They managed to build one of the strongest pitching farms I’ve ever seen in this city. That’s not nothing, for years and years the Pirates couldn’t develop pitching to save their lives. And it’s not just recency bias, this regime worked hard to create Mitch Keller. Sure he worked his ass off too, but the team developed him. Nursed him back from near death if memory serves.
They have some interesting bats, including a few who haven’t performed up to standard this year and a few interesting coming, but too far away to help immediately.
The Ben Cherington regime built a system that is almost entirely tilted to the pitching side of things. It took them too long to realize their scouting only had an eye for half the talent they’d need, but the changes they’ve made there are starting to show some better results in the lower levels. Here’s hoping they identify trade targets better than they have on this side of things too.
I’d also say, Ben Cherington’s overall offensive philosophy, well, I’ll probably die on this hill if I have to, it simply saps aggressiveness from everyone collectively. It maybe makes an average player be average more consistently, but it prevents greatness a hell of a lot more than it ever uncorks it.
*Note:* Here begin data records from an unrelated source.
(** The buffer [c] is in hands and in use, with content [y]. *)
Record handled (g : io_ghost) (v : IocpSocketServer) (c : IoContextPtr) (t : IocpStream) (y : IoContext) : Prop := {
  ha_hands : in_hands g c;
  ha_stream : sk_streams v !! ptr_stream c = Some t;
  ha_used : c.2 ∈ op_in_used (st_pool (ptr_write c) t);
  ha_content : sk_contexts v !! c = Some y;
}.

Lemma handled_ok g v c t y : io_inv g v → handled g v c t y → buffer_ok t c y.
Proof.
  intros Hi [_ Ht _ Hy]. destruct (ii_contexts _ _ Hi c y Hy) as (t'&Ht'&Hok). rw Ht in Ht'. by injection Ht' as <-.
Qed.

(** Rewriting the other fields of a buffer. *)
Lemma inv_rewrite g v c t x y :
  io_inv g v → handled g v c t y → io_operation_stream x = io_operation_stream y →
  0 ≤ io_length x ≤ io_capacity x → io_capacity x < 2 ^ 32 → io_inv g (upd_context c x v).
Proof.
  intros Hi Hh Hx Hl Hc. pose proof (handled_ok _ _ _ _ _ Hi Hh) as [B1 B2 B3 B4]. destruct Hh as [Hfree Ht Hu Hy].
  apply (inv_context g g v c x t); try done.
  - split; [by rw Hx|done..].
  - by destruct g.
  - intros s. rw /refs (namers_same _ _ _ _ _ Hy Hx). done.
  - intros s Hs. apply (ii_known _ _ Hi). tauto.
Qed.

(** Moving a reference from a local pointer into a buffer and back. *)
Lemma inv_bind g v c t y :
  io_inv g v → handled g v c t y → io_operation_stream y = None → ptr_stream c ∈ g_held g →
  io_inv (with_held (g_held g ∖ {[+ ptr_stream c +]}) g) (upd_context c (with_stream (Some (ptr_stream c)) y) v).
Proof.
  intros Hi Hh Hy0 Hs. pose proof (handled_ok _ _ _ _ _ Hi Hh) as Hok. destruct Hh as [Hfree Ht Hu Hy].
  apply (inv_context g _ v c _ t); try done.
  - apply (buffer_ok_used t c _ y); try done. by right.
  - intros s. rw /refs. cbn [g_held with_held g_conn]. rw (size_namers_bind _ _ _ y (ptr_stream c)); [done..|].
    rw multiplicity_minus; [done|]. lia.
  - intros s Hx. cbn in Hx. apply (ii_known _ _ Hi). left. multiset_solver.
Qed.

Lemma inv_unbind g v c t y s :
  io_inv g v → handled g v c t y → io_operation_stream y = Some s →
  io_inv (with_held (g_held g ⊎ {[+ s +]}) g) (upd_context c (with_stream None y) v).
Proof.
  intros Hi Hh Hys. pose proof (handled_ok _ _ _ _ _ Hi Hh) as Hok. destruct Hh as [Hfree Ht Hu Hy].
  assert (s = ptr_stream c) as -> by (destruct Hok as [[?|?] _ _ _]; congruence).
  apply (inv_context g _ v c _ t); try done.
  - apply (buffer_ok_used t c _ y); try done. by left.
  - intros s. rw /refs. cbn [g_held with_held g_conn].
    rw (size_namers_unbind (sk_contexts v) c (with_stream None y) y (ptr_stream c) s); [done..|]. rw multiplicity_plus. lia.
  - intros s Hx. cbn in Hx. apply gmultiset_elem_of_disj_union in Hx as [Hx| ->%gmultiset_elem_of_singleton]; [|by exists t].
    apply (ii_known _ _ Hi). by left.
Qed.

(** ** Changing a stream *)

Lemma inv_stream g h q v s t t' :
  let g' := with_popped q (with_held h g) in
  io_inv g v → sk_streams v !! s = Some t → (∀ w, st_pool w t' = st_pool w t) →
  pooled (socket_pool (from_connector_pool s) v) q s t' → (∀ s', s' ≠ s → s' ∈ q ↔ s' ∈ g_popped g) →
  st_count t' = refs g' (sk_contexts v) s →
  (∀ s', s' ≠ s → multiplicity s' h = multiplicity s' (g_held g)) →
  (s ∈ q → st_count t' = 0) → (st_connected t' = true → s ∈ g_conn g) →
  (st_connected t' = true → st_connected t = true ∨ not_closing g v s) →
  (settled g v s ∨ st_count t' = st_count t) →
  io_inv g' (upd_stream s t' v).
Proof.
  intros g' [H1 H2 H3 H4 H5 H6 H7 H8 H9 H10 H11 H12 H13] Ht Hp Hpo Hq Hcnt Hh Hq0 Hc1 Hc2 Hset.
  assert (Hkeep : ∀ c t0, sk_streams v !! ptr_stream c = Some t0 → ∃ t1,
    sk_streams (upd_stream s t' v) !! ptr_stream c = Some t1 ∧ ∀ w, st_pool w t1 = st_pool w t0).
  { intros c t0 H0. rw upd_stream_lookup. case_decide as Hs; [|by exists t0]. exists t'. split; [done|].
    rw Hs Ht in H0. injection H0 as <-. done. }
  split; try done.
  - intros b p Hb. destruct (H1 b p Hb) as (Hw&Hhp&Hm). split_and!; [done..|]. intros s' Hs'.
    destruct (Hm s' Hs') as [? ?]. split; [done|]. rw upd_stream_lookup. case_decide; [by eexists|done].
  - intros s' t0. rw upd_stream_lookup. case_decide as Hs; [intros [= <-]; by subst|]. intros H0.
    destruct (H2 s' t0 H0) as [(p&Hpp&Hu&Hn)]. split. exists p. split; [exact Hpp|]. cbn [g_popped with_popped]. by rw (Hq s' Hs).
  - intros s' t0. rw upd_stream_lookup. case_decide as Hs; [intros [= <-]; subst; exact Hcnt|]. intros H0.
    rw (H3 s' t0 H0) /refs /= (Hh s' Hs). done.
  - intros s' t0. rw upd_stream_lookup. case_decide as Hs; [intros [= <-]; by subst|]. cbn. rw (Hq s' Hs). apply H4.
  - intros s' t0. rw upd_stream_lookup. case_decide as Hs; [intros [= <-]; by subst|]. apply H5.
  - intros s' t0 w. rw upd_stream_lookup. case_decide as Hs; [intros [= <-]; rw Hp; exact (H6 s t w Ht)|]. apply H6.
  - intros c x Hx. destruct (H7 c x Hx) as (t0&H0&[B1 B2 B3 B4]). destruct (Hkeep c t0 H0) as (t1&Ht1&Hpt).
    exists t1. split; [done|]. split; try done. by rw Hpt.
  - intros c t1 H0 Hu. rw upd_stream_lookup in H0. case_decide as Hs; [|exact (H8 c t1 H0 Hu)].
    injection H0 as <-. rw Hp in Hu. apply (H8 c t); [by rw Hs|done].
  - intros c Hc. destruct (H9 c Hc) as (t0&x&H0&Hx&[F1 F2 F3 F4 F5 F6 F7]).
    rw upd_stream_lookup. destruct (decide (ptr_stream c = s)) as [Hs|Hs]; [|exists t0, x; split; [exact H0|]; split; [exact Hx|]; split; assumption]. rw Hs Ht in H0. injection H0 as <-.
    exists t', x. split_and!; [done..|]. split; try done; [by rw Hp|..].
    + intros Hop. destruct (F5 Hop) as (?&Hct&?). split_and!; try done. destruct Hset as [Hset|Hset]; [|by rw Hset].
      rw (Hset c x Hc Hx Hs) in Hop. done.
    + intros Hop. destruct (F6 Hop) as (Hopen&Hcf&?). split_and!; try done.
      destruct (st_connected t') eqn:Hct; [|done]. destruct (Hc2 eq_refl) as [Hb|Hb]; [congruence|].
      assert (Hcf' : c ∈ g_flight g).
      { apply elem_of_union in Hc as [Hc|Hc]; [|done]. destruct (F4 Hc). congruence. }
      by destruct (Hb c x Hcf' Hx Hs).
  - intros s' Hs'. rw upd_stream_lookup. case_decide as Hs; [by eexists|]. apply H10. cbn in Hs'.
    rw (Hq s' Hs) in Hs'. rw /elem_of /gmultiset_elem_of in Hs' |- *. by rw (Hh s' Hs) in Hs'.
Qed.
I don’t have evidence for this mind you. It’s not like there is a trail of failed Pirates prospects who’ve cropped up somewhere else crushing it. I think it’s a great system for a guy like Tommy Pham, or Adam Frazier. I think it’s about the worst system in the world a player like Oneil Cruz could be coming up in.
They built what they could, time to balance the scales and start making this incredible pitching lead an improved offense into a better spot next year.
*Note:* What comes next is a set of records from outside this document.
(* ===== verification/EngineLife.v ===== *)
(** * The life of sessions

    An invariant of the network engine and its worker queue, for engines without
    session reconnect (the setting of every program of the repository), and what
    follows for the worker thread. *)

From S2P Require Import Prelude.
From S2P Require Import Coordinate.
From S2P Require Import SectorGrid.
From S2P Require Import Fixture.
From S2P Require Import Packet.
From S2P Require Import Protocol.
From S2P Require Import Concurrent.
From S2P Require Import NetworkEngine.

Open Scope Z_scope.

(** ** What the invariant looks at *)

Record engine_view : Type := mkView {
  v_pool : list Z;
  v_abandoned : gmap Z Z;
  v_reconnect : bool;
  v_sessions : gmap Z (SessionState * option Z);
  v_streams : gmap Z (option Z);
  v_queue : list context_chain;
}.

Definition view (e : NetworkEngine) : engine_view :=
  mkView (ne_session_pool e) (ne_abandoned_session_list e) (neo_use_session_reconnect (ne_option e))
    ((λ s, (ss_session_state s, ss_socket_stream s)) <$> ne_sessions e)
    ((λ t, ts_user_data t ≫= ext_session) <$> ne_streams e) (ne_worker_queue e).

(** *** Actions that leave it alone *)

Definition quiet {A} (m : Act NetworkEngine engine_out A) : Prop :=
  ∀ e, match m e with Ok (_, e', _) => view e' = view e | Err _ => True end.

Create HintDb quiet.

Section quiet.
Notation M := (Act NetworkEngine engine_out).

Lemma quiet_ret {A} (a : A) : quiet (mret a).
Proof. done. Qed.
Lemma quiet_act_ret {A} (a : A) : quiet (act_ret a).
Proof. done. Qed.
Lemma quiet_get : quiet get_state.
Proof. done. Qed.
Lemma quiet_emit o : quiet (emit o).
Proof. done. Qed.
Lemma quiet_fail {A} f : quiet (A:=A) (fail f).
Proof. done. Qed.
Lemma quiet_lift {A} (r : result A) : quiet (lift r).
Proof. intros e. by destruct r. Qed.
Lemma quiet_check c b : quiet (check c b).
Proof. by destruct b. Qed.
Lemma quiet_bind {A B} (m : M A) (k : A → M B) : quiet m → (∀ a, quiet (k a)) → quiet (m ≫= k).
Proof.
intros Hm Hk e. rw /mbind /act_mbind /act_bind. specialize (Hm e). destruct (m e) as [[[a e1] o1]|]; [|done].
specialize (Hk a e1). destruct (k a e1) as [[[b e2] o2]|]; [|done]. by rw Hk.
Qed.
Lemma quiet_for_each {A} (l : list A) (body : A → M ()) : (∀ a, quiet (body a)) → quiet (for_each l body).
Proof. intros Hb. induction l as [|x l IH]; [done|]. cbn. by apply quiet_bind. Qed.

Lemma quiet_update_stream stream f :
(∀ t, ts_user_data (f t) ≫= ext_session = ts_user_data t ≫= ext_session) → quiet (update_stream stream f).
Proof.
intros Hf e. rw /update_stream /modify /view /=. f_equal. apply map_eq. intros k. rw !lookup_fmap.
destruct (decide (k = stream)) as [->|Hne].
- rw lookup_alter_eq. destruct (ne_streams e !! stream); [|done]. cbn. by rw Hf.
- by rw lookup_alter_ne; [congruence|].
Qed.

Lemma quiet_update_session session f :
(∀ s, ss_session_state (f s) = ss_session_state s ∧ ss_socket_stream (f s) = ss_socket_stream s) →
quiet (update_session session f).
Proof.
intros Hf e. rw /update_session /modify /view /=. f_equal. apply map_eq. intros k. rw !lookup_fmap.
destruct (decide (k = session)) as [->|Hne].
- rw lookup_alter_eq. destruct (ne_sessions e !! session) as [s|]; [|done]. cbn. destruct (Hf s) as [-> ->]. done.
- by rw lookup_alter_ne; [congruence|].
Qed.

Lemma quiet_update_worker w f : quiet (update_worker w f).
Proof. done. Qed.
Lemma quiet_modify f : (∀ e, view (f e) = view e) → quiet (modify f).
Proof. intros Hf e. apply Hf. Qed.
End quiet.

#[export] Hint Resolve quiet_ret quiet_act_ret quiet_get quiet_emit quiet_fail quiet_lift quiet_check
  quiet_update_worker : quiet.

(** Takes an action apart into its steps. *)
Ltac quiet_step :=
  match goal with
  | |- quiet (mbind _ _) => apply quiet_bind; [|intros ?]
  | |- quiet (update_stream _ _) => apply quiet_update_stream; intros ?; done
  | |- quiet (update_session _ _) => apply quiet_update_session; intros ?; done
  | |- quiet (for_each _ _) => apply quiet_for_each; intros ?
  | |- quiet (match ?x with _ => _ end) => destruct x
  | |- quiet (let '(_, _) := ?x in _) => destruct x
  | |- quiet _ => solve [eauto with quiet nocore]
  end.
Ltac quiet_solve := repeat quiet_step.

Section quiet_engine.
Context {C : Type} `{IterOrder} `{Indeterminate C} `{StructPack C}.
Notation Packet := (Packet C).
I Love the Pittsburgh Pirates. I’m 48 years old, I’ve never seen my team win a World Series without a pacifier in my mouth, and I badly want to be talking about baseball. Unfortunately, because of MLB’s system, and my owner always skewing toward the bare minimum these are realities we have to face.
It would be doable if we got regular payoffs for regular medicine we had to choke down, but we instead far too often have to take the medicine only to find out our doctor should probably be issuing dog licenses.
There is a path to get this back on track. Bob can make it easier and give it a better chance to work if he hires the right GM and opens the wallet a bit. The good GM isn’t negotiable, because a good GM probably could use what’s here and not have to ask for all that much more than they’re spending right now to at least make a better effort apparent.
I think they have a coach in Don Kelly, let’s see how he handles keeping the walls up while the house falls down around him and he introduces new players into the mix.
Fix the game MLB. I should be talking about a completely doable player acquisition plan for 2026 to fit in what we need under the cap.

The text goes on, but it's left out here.